National parks’ inherent dangers are an acceptable risk

8/29/2011
BY THOMAS WALTON
BLADE COLUMNIST

From Acadia to Yosemite, it’s been a dangerous summer at our national parks. Call it the Summer of Bad Behavior by people who took absurd risks and paid the ultimate price.

Yosemite National Park is one of the world’s most beautiful places — and one of its most treacherous if disrespected. Every year, people die because they ignore the dangers of the steep trails and the roaring waterfalls.

Three young tourists were swept over Yosemite’s spectacular Vernal Falls in July because they disregarded barricades and signs that warned them they were just yards away from an unsurvivable 317-foot plunge.

The problem at the top of Vernal is that the Merced River, fed by the melt of massive winter snows in the higher elevations, slows a bit as it approaches the falls, gathering in a pool that can look deceptively inviting. It even has a gentle, benign name: the Emerald Pool.

But the threat is immediate and the fate almost certain for those who step over or around barriers meant to save their lives. When my daughter and I climbed Yosemite’s Mist Trail to Half Dome last year, I took a photo of her pointing to the warning sign at Vernal Falls. She posed with a “thumbs up,” as if to say: “Not to worry. They don’t have to tell me twice.”

Six people died in water-related accidents this summer in Yosemite, in part because the record-setting winter snow melt kept the waterfalls roaring at spring-like levels well into July. In all, 14 deaths had been recorded in the park this summer by the end of July, twice the normal average.
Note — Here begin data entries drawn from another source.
(** Rows of a table with a primary key that carry the same id are the same
    row. *)
Lemma primary_key_inj rows r1 r2 :
  primary_key rows -> r1 ∈ rows -> r2 ∈ rows ->
  Js.toLowerCase (pg_id r1) = Js.toLowerCase (pg_id r2) -> r1 = r2.
Proof.
  unfold primary_key. induction rows as [|x rows IH]; intros Hnodup H1 H2 Heq.
  - apply elem_of_nil in H1. contradiction.
  - cbn [map] in Hnodup. apply NoDup_cons in Hnodup as [Hx Hnodup].
    apply elem_of_cons in H1 as [->|H1]; apply elem_of_cons in H2 as [->|H2].
    + reflexivity.
    + exfalso. apply Hx. rewrite Heq.
      apply list_elem_of_fmap. exists r2. split; [reflexivity|assumption].
    + exfalso. apply Hx. rewrite <- Heq.
      apply list_elem_of_fmap. exists r1. split; [reflexivity|assumption].
    + apply IH; assumption.
Qed.

(** C7.  Take a tenant [r] of the relational table (whose ids are a primary
    key and whose external codes are unique) with external code [code] in
    its settings, and no record in the key-value store under its UUID or its
    code; the code is not the primary key of another tenant (no code of the
    form [T-<n>] is).  Then [resolve] of the UUID and [resolve] of the code,
    made at any two times, both return the row translated to the normalized
    tenant shape and both name the relational store as the source.  The two
    records have the same id, uuid, name, status, plan and mapped settings
    fields, and are the same record when the calls are made at the same
    time. *)
Theorem resolve_same_by_uuid_and_by_code w r code :
  primary_key (pg w) ->
  one_tenant_per_code (pg w) ->
  r ∈ pg w ->
  supabase.external_id r = Some code ->
  Js.matches_uuid (pg_id r) = true ->
  (forall r', r' ∈ pg w -> supabase.uuid_eqb (pg_id r') code = true -> r' = r) ->
  as_tenant (kv w !! ("tenant:" +:+ pg_id r)) = None ->
  as_tenant (kv w !! ("tenant:" +:+ code)) = None ->
  forall t1 t2,
    fst (TenantService.resolve (pg_id r) (at_time t1 w))
    = (Some (TenantService.to_kv_format t1 r), Some src_postgres)
    /\ fst (TenantService.resolve code (at_time t2 w))
       = (Some (TenantService.to_kv_format t2 r), Some src_postgres)
    /\ same_attributes (TenantService.to_kv_format t1 r)
                       (TenantService.to_kv_format t2 r)
    /\ (t1 = t2 ->
        fst (TenantService.resolve (pg_id r) (at_time t1 w))
        = fst (TenantService.resolve code (at_time t2 w))).
Proof.
  intros Hpk Hcodes Hin Hcode Hshape Hforeign Hkv_uuid Hkv_code t1 t2.
  pose proof (primary_key_NoDup _ Hpk) as Hnodup.
  assert (HbyId :
    List.filter (fun r' => supabase.uuid_eqb (pg_id r') (pg_id r)) (pg w) = [r]).
  { apply filter_exactly; try assumption.
    - unfold supabase.uuid_eqb. apply String.eqb_refl.
    - intros r' Hin' Heq. unfold supabase.uuid_eqb in Heq.
      apply String.eqb_eq in Heq. eapply primary_key_inj; eassumption. }
  assert (HbyCode :
    List.filter (supabase.has_external_id code) (pg w) = [r]).
  { apply filter_exactly; try assumption.
    - unfold supabase.has_external_id. rewrite Hcode. apply String.eqb_refl.
    - intros r' Hin' Heq. unfold supabase.has_external_id in Heq.
      destruct (supabase.external_id r') as [e|] eqn:He; [|discriminate].
      apply String.eqb_eq in Heq. subst e.
      apply (Hcodes r' r code); assumption. }
  assert (Huuid :
    fst (TenantService.resolve (pg_id r) (at_time t1 w))
    = (Some (TenantService.to_kv_format t1 r), Some src_postgres)).
  { unfold TenantService.resolve. run. cbn [at_time kv pg].
    rewrite Hkv_uuid, Hshape. run. cbn [at_time pg].
    rewrite HbyId. reflexivity. }
  assert (Hbycode :
    fst (TenantService.resolve code (at_time t2 w))
    = (Some (TenantService.to_kv_format t2 r), Some src_postgres)).
  { unfold TenantService.resolve. run. cbn [at_time kv pg].
    rewrite Hkv_code.
    destruct (Js.matches_uuid code).
    - run. cbn [at_time pg].
      destruct (filter_at_most (fun r' => supabase.uuid_eqb (pg_id r') code)
                  (pg w) r Hnodup Hforeign) as [-> | ->]; cbn [supabase.single].
      + rewrite resolve_by_external_id_run. cbn [fst pg emit at_time].
        rewrite HbyCode. reflexivity.
      + reflexivity.
    - rewrite resolve_by_external_id_run. cbn [fst pg emit at_time].
      rewrite HbyCode. reflexivity. }
  split; [exact Huuid|]. split; [exact Hbycode|]. split.
  - repeat split.
  - intros <-. rewrite Huuid, Hbycode. reflexivity.
Qed.

Lemma resolve_same_by_uuid_and_by_code_witness :
  fst (TenantService.resolve "123e4567-e89b-12d3-a456-426614174000"
         (at_time Sample.nov2 Sample.relational_only))
  = (Some (TenantService.to_kv_format Sample.nov2 Sample.row_7), Some src_postgres)
  /\ fst (TenantService.resolve "T-7" (at_time Sample.nov20 Sample.relational_only))
     = (Some (TenantService.to_kv_format Sample.nov20 Sample.row_7), Some src_postgres).
Proof.
  assert (Hpk : primary_key (pg Sample.relational_only)).
  { unfold primary_key. refine (bool_decide_unpack _ _). vm_compute. exact I. }
  assert (Hcodes : one_tenant_per_code (pg Sample.relational_only)).
  { intros r1 r2 code H1 H2 E1 E2. cbn [Sample.relational_only pg] in H1, H2.
    apply elem_of_cons in H1 as [->|H1]; [|apply elem_of_cons in H1 as [->|H1]];
      [| |apply elem_of_nil in H1; contradiction];
      (apply elem_of_cons in H2 as [->|H2]; [|apply elem_of_cons in H2 as [->|H2]];
       [| |apply elem_of_nil in H2; contradiction]);
      try reflexivity;
      vm_compute in E1; vm_compute in E2; congruence. }
  assert (Hin : Sample.row_7 ∈ pg Sample.relational_only) by left.
  assert (Hcode : supabase.external_id Sample.row_7 = Some "T-7")
    by (vm_compute; reflexivity).
  assert (Hshape : Js.matches_uuid (pg_id Sample.row_7) = true)
    by (vm_compute; reflexivity).
  assert (Hforeign : forall r', r' ∈ pg Sample.relational_only ->
                                supabase.uuid_eqb (pg_id r') "T-7" = true ->
                                r' = Sample.row_7).
  { intros r' Hin' Heq. cbn [Sample.relational_only pg] in Hin'.
    apply elem_of_cons in Hin' as [->|Hin']; [|apply elem_of_cons in Hin' as [->|Hin']];
      [| |apply elem_of_nil in Hin'; contradiction];
      vm_compute in Heq; discriminate. }
  assert (Hkv1 : as_tenant (kv Sample.relational_only
                               !! ("tenant:" +:+ pg_id Sample.row_7)) = None)
    by (vm_compute; reflexivity).
  assert (Hkv2 : as_tenant (kv Sample.relational_only !! ("tenant:" +:+ "T-7")) = None)
    by (vm_compute; reflexivity).
  destruct (resolve_same_by_uuid_and_by_code Sample.relational_only Sample.row_7
              "T-7" Hpk Hcodes Hin Hcode Hshape Hforeign Hkv1 Hkv2
              Sample.nov2 Sample.nov20) as (Huuid & Hbycode & _).
  split; assumption.
Defined.

(** The translated record of that tenant: settings fields mapped to flat
    attributes, defaults where the row has nothing. *)
Example resolve_T7 :
  fst (TenantService.resolve "T-7" Sample.relational_only)
  = (Some {| t_id := "T-7";
             t_uuid := Some "123e4567-e89b-12d3-a456-426614174000";
             t_name := "Hotel Dajti"; t_status := "active"; t_plan := "Basic";
             t_email := "info@dajti.example"; t_phone := "";
             t_address := ""; t_city := "Tirana"; t_state := "";
             t_country := ""; t_postalCode := "1001"; t_website := "";
             t_industry := ""; t_size := ""; t_timezone := "UTC";
             t_currency := "USD"; t_logo := ""; t_primaryColor := "#ea580c";
             t_createdAt := Some "2025-03-09T10:15:00.000Z";
             t_created := "2025-03-09"; t_lastActiveAt := None |},
     Some src_postgres).
Proof. vm_compute. reflexivity. Qed.

(** The backend calls in the four outcomes of the chain. *)
Example resolve_calls :
  log (snd (TenantService.resolve "tn_1" Sample.both_stores))
  = [KvGet "tenant:tn_1"]
  /\ log (snd (TenantService.resolve "123E4567-E89B-12D3-A456-426614174000"
                 Sample.both_stores))
     = [KvGet "tenant:123E4567-E89B-12D3-A456-426614174000";
        PgSelectById "123E4567-E89B-12D3-A456-426614174000"]
  /\ log (snd (TenantService.resolve "00000000-0000-0000-0000-000000000000"
                 Sample.both_stores))
     = [KvGet "tenant:00000000-0000-0000-0000-000000000000";
        PgSelectById "00000000-0000-0000-0000-000000000000";
        PgSelectByExternalId "00000000-0000-0000-0000-000000000000"]
  /\ TenantService.resolve "T-404" Sample.both_stores
     = (None, None,
        mkWorld (kv Sample.both_stores) (pg Sample.both_stores) Sample.nov2
                [KvGet "tenant:T-404"; PgSelectByExternalId "T-404"]).
Proof. repeat split. Qed.

End ResolveFacts.

(** ** Feature flags *)

Module FlagFacts.

Import JsFacts.

Lemma opt_includes_iff xs x :
  FeatureFlagService.opt_includes xs x = true <-> on_list xs x.
Proof.
  unfold FeatureFlagService.opt_includes, on_list. destruct xs as [l|].
  - rewrite includes_iff. split.
    + intros Hin. exists l. split; [reflexivity|assumption].
    + intros (l' & [= <-] & Hin). assumption.
  - split; [discriminate|]. intros (l & Hl & _). discriminate.
Qed.

Lemma opt_includes_false xs x :
  FeatureFlagService.opt_includes xs x = false <-> ~ on_list xs x.
Proof.
  rewrite <- opt_includes_iff.
  destruct (FeatureFlagService.opt_includes xs x); split; congruence.
Qed.

Lemma truthy_str_iff s : Js.truthy_str s = true <-> s <> "".
Proof. destruct s; cbn; split; congruence. Qed.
That some people don’t get it is the conundrum of our national parks. The National Park Service puts reasonable precautions in place to protect visitors, but the NPS is not so arbitrary about it that the park experience is compromised.

As many as 2,500 people a day climb to Vernal Falls and thoroughly enjoy it. Occasionally, however, somebody will fatally underestimate the danger.
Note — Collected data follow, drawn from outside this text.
(** * daystats: the fetch-and-filter pipeline of [daystats.py]

    A shallow embedding of the date window builder, the two GraphQL
    fetchers and the orchestrator of [src/daystats/daystats.py], followed by
    the properties of the specification that were checked against it.

    Conventions of the embedding
    - Python [int] is [Z]; [str] is [string] (login names, cursors and
      timestamps on the wire are ASCII).
    - A naive [datetime.datetime] is a record of its seven fields; its
      constructor, [replace], [toordinal], [fromordinal], [+ timedelta],
      comparison and [isoformat] follow CPython's [_pydatetime.py], and
      [replace] also the conversion of its arguments to C [int]s that the
      C implementation performs first.
    - An exception is a value [Raise e]; a [while] loop takes fuel and
      answers [OutOfFuel] when the fuel does not suffice.
    - The HTTP client is a function on an abstract world: [post q w] gives
      the decoded response and the next world. A response is one without
      ["data"] or one with the payload of a query; a transport that raises
      and a payload with a null object are not represented, so nothing
      below says that a fetch cannot raise. *)

From Stdlib Require Import ZArith Lia Bool Ascii String List DecimalString.
From stdpp Require Import base gmap strings list.

Local Open Scope string_scope.
Local Open Scope Z_scope.

(* ===================================================================== *)
(** ** Exceptions and results *)
(* ===================================================================== *)

Inductive exn : Type :=
| ValueError
| OverflowError
| KeyError.

Inductive result (A : Type) : Type :=
| Ok (a : A)
| Raise (e : exn)
| OutOfFuel.

Arguments Ok {A} a.
Arguments Raise {A} e.
Arguments OutOfFuel {A}.

Definition rbind {A B : Type} (r : result A) (k : A -> result B) : result B :=
  match r with
  | Ok a => k a
  | Raise e => Raise e
  | OutOfFuel => OutOfFuel
  end.

Declare Scope result_scope.
Delimit Scope result_scope with result.
Notation "'let?' x ':=' r 'in' k" := (rbind r (fun x => k))
  (at level 10, x pattern, r at level 100, k at level 200) : result_scope.
Local Open Scope result_scope.

(* ===================================================================== *)
(** ** [datetime]: the fields, the constructor's checks, [replace] *)
(* ===================================================================== *)

Record datetime : Type := mkdatetime {
  dt_year : Z;
  dt_month : Z;
  dt_day : Z;
  dt_hour : Z;
  dt_minute : Z;
  dt_second : Z;
  dt_microsecond : Z
}.

Definition MINYEAR : Z := 1.
Definition MAXYEAR : Z := 9999.
Definition _MAXORDINAL : Z := 3652059.

(** [_DAYS_IN_MONTH = [-1, 31, 28, 31, 30, 31, 30, 31, 31, 30, 31, 30, 31]] *)
Definition _DAYS_IN_MONTH (month : Z) : Z :=
  match month with
  | 1 => 31 | 2 => 28 | 3 => 31 | 4 => 30 | 5 => 31 | 6 => 30
  | 7 => 31 | 8 => 31 | 9 => 30 | 10 => 31 | 11 => 30 | 12 => 31
  | _ => -1
  end.

(** Running sums of [_DAYS_IN_MONTH]: days before the first of the month. *)
Definition _DAYS_BEFORE_MONTH (month : Z) : Z :=
  match month with
  | 1 => 0 | 2 => 31 | 3 => 59 | 4 => 90 | 5 => 120 | 6 => 151
  | 7 => 181 | 8 => 212 | 9 => 243 | 10 => 273 | 11 => 304 | 12 => 334
  | _ => -1
  end.

Definition _is_leap (year : Z) : bool :=
  (year mod 4 =? 0) && (negb (year mod 100 =? 0) || (year mod 400 =? 0)).

Definition _days_before_year (year : Z) : Z :=
  let y := year - 1 in
  y * 365 + y / 4 - y / 100 + y / 400.

Definition _days_in_month (year month : Z) : Z :=
  if (month =? 2) && _is_leap year then 29 else _DAYS_IN_MONTH month.

Definition _days_before_month (year month : Z) : Z :=
  _DAYS_BEFORE_MONTH month + (if (2 <? month) && _is_leap year then 1 else 0).

Definition _ymd2ord (year month day : Z) : Z :=
  _days_before_year year + _days_before_month year month + day.

Definition _DI400Y : Z := _days_before_year 401.
Definition _DI100Y : Z := _days_before_year 101.
Definition _DI4Y : Z := _days_before_year 5.

Definition _ord2ymd (n : Z) : Z * Z * Z :=
  let n := n - 1 in
  let n400 := n / _DI400Y in
  let n := n mod _DI400Y in
  let year := n400 * 400 + 1 in
  let n100 := n / _DI100Y in
  let n := n mod _DI100Y in
  let n4 := n / _DI4Y in
  let n := n mod _DI4Y in
  let n1 := n / 365 in
  let n := n mod 365 in
  let year := year + (n100 * 100 + n4 * 4 + n1) in
  if (n1 =? 4) || (n100 =? 4) then (year - 1, 12, 31)
  else
    let leapyear := (n1 =? 3) && (negb (n4 =? 24) || (n100 =? 3)) in
    let month := Z.shiftr (n + 50) 5 in
    let preceding :=
      _DAYS_BEFORE_MONTH month + (if (2 <? month) && leapyear then 1 else 0) in
    if n <? preceding then
      let month := month - 1 in
      let preceding :=
        preceding
        - (_DAYS_IN_MONTH month
           + (if (month =? 2) && leapyear then 1 else 0)) in
      (year, month, n - preceding + 1)
    else (year, month, n - preceding + 1).

(** [_check_date_fields]: the year within [MINYEAR..MAXYEAR], the month
    within [1..12], the day within the month's length. *)
Definition valid_date (year month day : Z) : bool :=
  (MINYEAR <=? year) && (year <=? MAXYEAR)
  && (1 <=? month) && (month <=? 12)
  && (1 <=? day) && (day <=? _days_in_month year month).

(** [_check_time_fields] *)
Definition valid_time (hour minute second microsecond : Z) : bool :=
  (0 <=? hour) && (hour <=? 23)
  && (0 <=? minute) && (minute <=? 59)
  && (0 <=? second) && (second <=? 59)
  && (0 <=? microsecond) && (microsecond <=? 999999).

Definition valid_datetime (d : datetime) : bool :=
  valid_date (dt_year d) (dt_month d) (dt_day d)
  && valid_time (dt_hour d) (dt_minute d) (dt_second d) (dt_microsecond d).

(** [datetime(year, month, day, hour, minute, second, microsecond)]: the
    constructor raises [ValueError] when a field is out of range. *)
Definition datetime_new (year month day hour minute second microsecond : Z)
  : result datetime :=
  if valid_date year month day && valid_time hour minute second microsecond
  then Ok (mkdatetime year month day hour minute second microsecond)
  else Raise ValueError.

(** The bounds of a C [int]. [datetime.replace] converts its integer
    arguments to C [int]s before it looks at them, and the conversion raises
    [OverflowError] for a value outside these bounds. *)
Definition INT_MIN : Z := -2147483648.
Definition INT_MAX : Z := 2147483647.

Definition fits_c_int (v : Z) : bool := (INT_MIN <=? v) && (v <=? INT_MAX).

(** An argument left at [None] is not converted. *)
Definition arg_fits (arg : option Z) : bool :=
  match arg with
  | Some v => fits_c_int v
  | None => true
  end.

(** [self.replace(year=None, month=None, ...)]: every argument that is given
    must fit a C [int], else [OverflowError]; a field given as [None] keeps
    the value of [self]; the result goes through the constructor, which
    raises [ValueError] for a field out of range. *)
Definition replace (self : datetime)
    (year month day hour minute second microsecond : option Z)
  : result datetime :=
  if arg_fits year && arg_fits month && arg_fits day && arg_fits hour
     && arg_fits minute && arg_fits second && arg_fits microsecond
  then
    datetime_new
      (default (dt_year self) year)
      (default (dt_month self) month)
      (default (dt_day self) day)
      (default (dt_hour self) hour)
      (default (dt_minute self) minute)
      (default (dt_second self) second)
      (default (dt_microsecond self) microsecond)
  else Raise OverflowError.

(** Comparison of naive datetimes: the tuples of fields, lexicographically. *)
Fixpoint cmp_fields (a b : list Z) : comparison :=
  match a, b with
  | x :: a', y :: b' =>
      match x ?= y with
      | Eq => cmp_fields a' b'
      | c => c
      end
  | [], [] => Eq
  | [], _ :: _ => Lt
  | _ :: _, [] => Gt
  end.

Definition dt_fields (d : datetime) : list Z :=
  [dt_year d; dt_month d; dt_day d; dt_hour d; dt_minute d; dt_second d;
   dt_microsecond d].

Definition dt_cmp (a b : datetime) : comparison :=
  cmp_fields (dt_fields a) (dt_fields b).

(** [a > b] *)
Definition dt_gt (a b : datetime) : bool :=
  match dt_cmp a b with Gt => true | _ => false end.

(* ===================================================================== *)
(** ** [timedelta] and [datetime + timedelta] *)
(* ===================================================================== *)

(** A normalised [timedelta]: [0 <= seconds < 86400] and
    [0 <= microseconds < 1000000]. *)
Record timedelta : Type := mktimedelta {
  td_days : Z;
  td_seconds : Z;
  td_microseconds : Z
}.

Definition td_normalize (d s us : Z) : timedelta :=
  let s := s + us / 1000000 in
  let us := us mod 1000000 in
  let d := d + s / 86400 in
  let s := s mod 86400 in
  mktimedelta d s us.

(** [timedelta(hours=h)] *)
Definition timedelta_hours (h : Z) : timedelta := td_normalize 0 (h * 3600) 0.

(** [timedelta(seconds=s)] *)
Definition timedelta_seconds (s : Z) : timedelta := td_normalize 0 s 0.

Definition timedelta_add (a b : timedelta) : timedelta :=
  td_normalize (td_days a + td_days b) (td_seconds a + td_seconds b)
    (td_microseconds a + td_microseconds b).

Definition toordinal (d : datetime) : Z :=
  _ymd2ord (dt_year d) (dt_month d) (dt_day d).

(** [datetime.__add__]: through the ordinal of the date and the time of day as
    a [timedelta]; a result outside [1.._MAXORDINAL] raises [OverflowError]. *)
Definition datetime_add (self : datetime) (other : timedelta)
  : result datetime :=
  let delta :=
    timedelta_add
      (td_normalize (toordinal self)
         (dt_hour self * 3600 + dt_minute self * 60 + dt_second self)
         (dt_microsecond self))
      other in
  let hour := td_seconds delta / 3600 in
  let rem := td_seconds delta mod 3600 in
  let minute := rem / 60 in
  let second := rem mod 60 in
  if (0 <? td_days delta) && (td_days delta <=? _MAXORDINAL) then
    let '(y, m, d) := _ord2ymd (td_days delta) in
    Ok (mkdatetime y m d hour minute second (td_microseconds delta))
  else Raise OverflowError.

(* ===================================================================== *)
(** ** Strings: [isoformat], [lower], [rstrip("Z")] *)
(* ===================================================================== *)

Definition digit_char (d : Z) : ascii :=
  ascii_of_nat (48 + Z.to_nat (d mod 10)).

(** The [width] low decimal digits of [n], most significant first:
    ["%0<width>d" % n] for [0 <= n < 10 ^ width]. *)
Fixpoint zfill (width : nat) (n : Z) : string :=
  match width with
  | O => ""
  | S w => zfill w (n / 10) +:+ String (digit_char n) ""
  end.

(** [datetime.isoformat()] with the default separator ["T"]; the fraction is
    printed only when the microsecond is not 0. *)
Definition isoformat (d : datetime) : string :=
  zfill 4 (dt_year d) +:+ "-" +:+ zfill 2 (dt_month d) +:+ "-"
  +:+ zfill 2 (dt_day d) +:+ "T" +:+ zfill 2 (dt_hour d) +:+ ":"
  +:+ zfill 2 (dt_minute d) +:+ ":" +:+ zfill 2 (dt_second d)
  +:+ (if dt_microsecond d =? 0 then ""
       else "." +:+ zfill 6 (dt_microsecond d)).

Definition lower_char (c : ascii) : ascii :=
  let n := nat_of_ascii c in
  if (65 <=? n)%nat && (n <=? 90)%nat then ascii_of_nat (n + 32) else c.

(** [str.lower()] *)
Fixpoint lower (s : string) : string :=
  match s with
  | EmptyString => EmptyString
  | String c s' => String (lower_char c) (lower s')
  end.

(** [s.rstrip("Z")]: every trailing ["Z"] is removed. *)
Fixpoint rstrip_Z (s : string) : string :=
  match s with
  | EmptyString => EmptyString
  | String c s' =>
      match rstrip_Z s' with
      | EmptyString =>
          if Ascii.eqb c "Z" then EmptyString else String c EmptyString
      | r => String c r
      end
  end.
In other words, you can’t fix stupid, and you can’t make wild, natural places completely safe. The park service insists it has no plans to install additional barriers or signs at the head of Vernal Falls. Good for the park service.

A 7-year-old girl drowned at Acadia National Park in Maine when a storm surge swept her and her parents into the sea. Signs warned of the unusually high surf, the dying gasp of a hurricane, but again signs were ignored.

Back at Yosemite, another summer tragedy took the life of a young woman attempting to climb the cables at Half Dome.

The Half Dome day hike — 16 miles or so round trip — is Yosemite’s most demanding. It’s described by one Internet site as the hike “you can’t die without doing and the one you’re most likely to die while doing.”

The final portion is a steep incline of about 400 feet or so. Steel cables are anchored in the rock to help climbers pull themselves up. The granite is well worn from the shoes of thousands of climbers and can become quite slippery.

The weather in Yosemite Valley can change abruptly, especially at the higher elevations. The top of the cables are 8,800 feet above sea level. Apparently the young woman lost her footing and fell to her death.

Yosemite has 800 miles of trails. It’s impossible for the National Park Service to station a ranger everywhere danger lurks.

So if the question is how much risk is acceptable, what’s the answer?

Do we wall off our national parks and render their most wondrous features viewable only from a safe distance?

Or do we acknowledge that some people among us are determined to do foolish things, and realize that it’s the price society pays for raw encounters with nature’s wonder and occasional fury?

I vote the latter.

Some of our national parks have become so commercialized with souvenir shops and overrun with traffic that visitors can lose the reverential respect that should be automatic in these great scenic places. But the inherently dangerous forces of nature must remain accessible.

Safely negotiating the natural wonders of Yosemite or any of our other magnificent national parks can be a spiritually and emotionally rewarding experience. No reasonably cautious person should be denied that experience because of somebody else’s terrible, foolhardy decision.

Thomas Walton is retired editor and vice president of The Blade. His column appears every other Monday.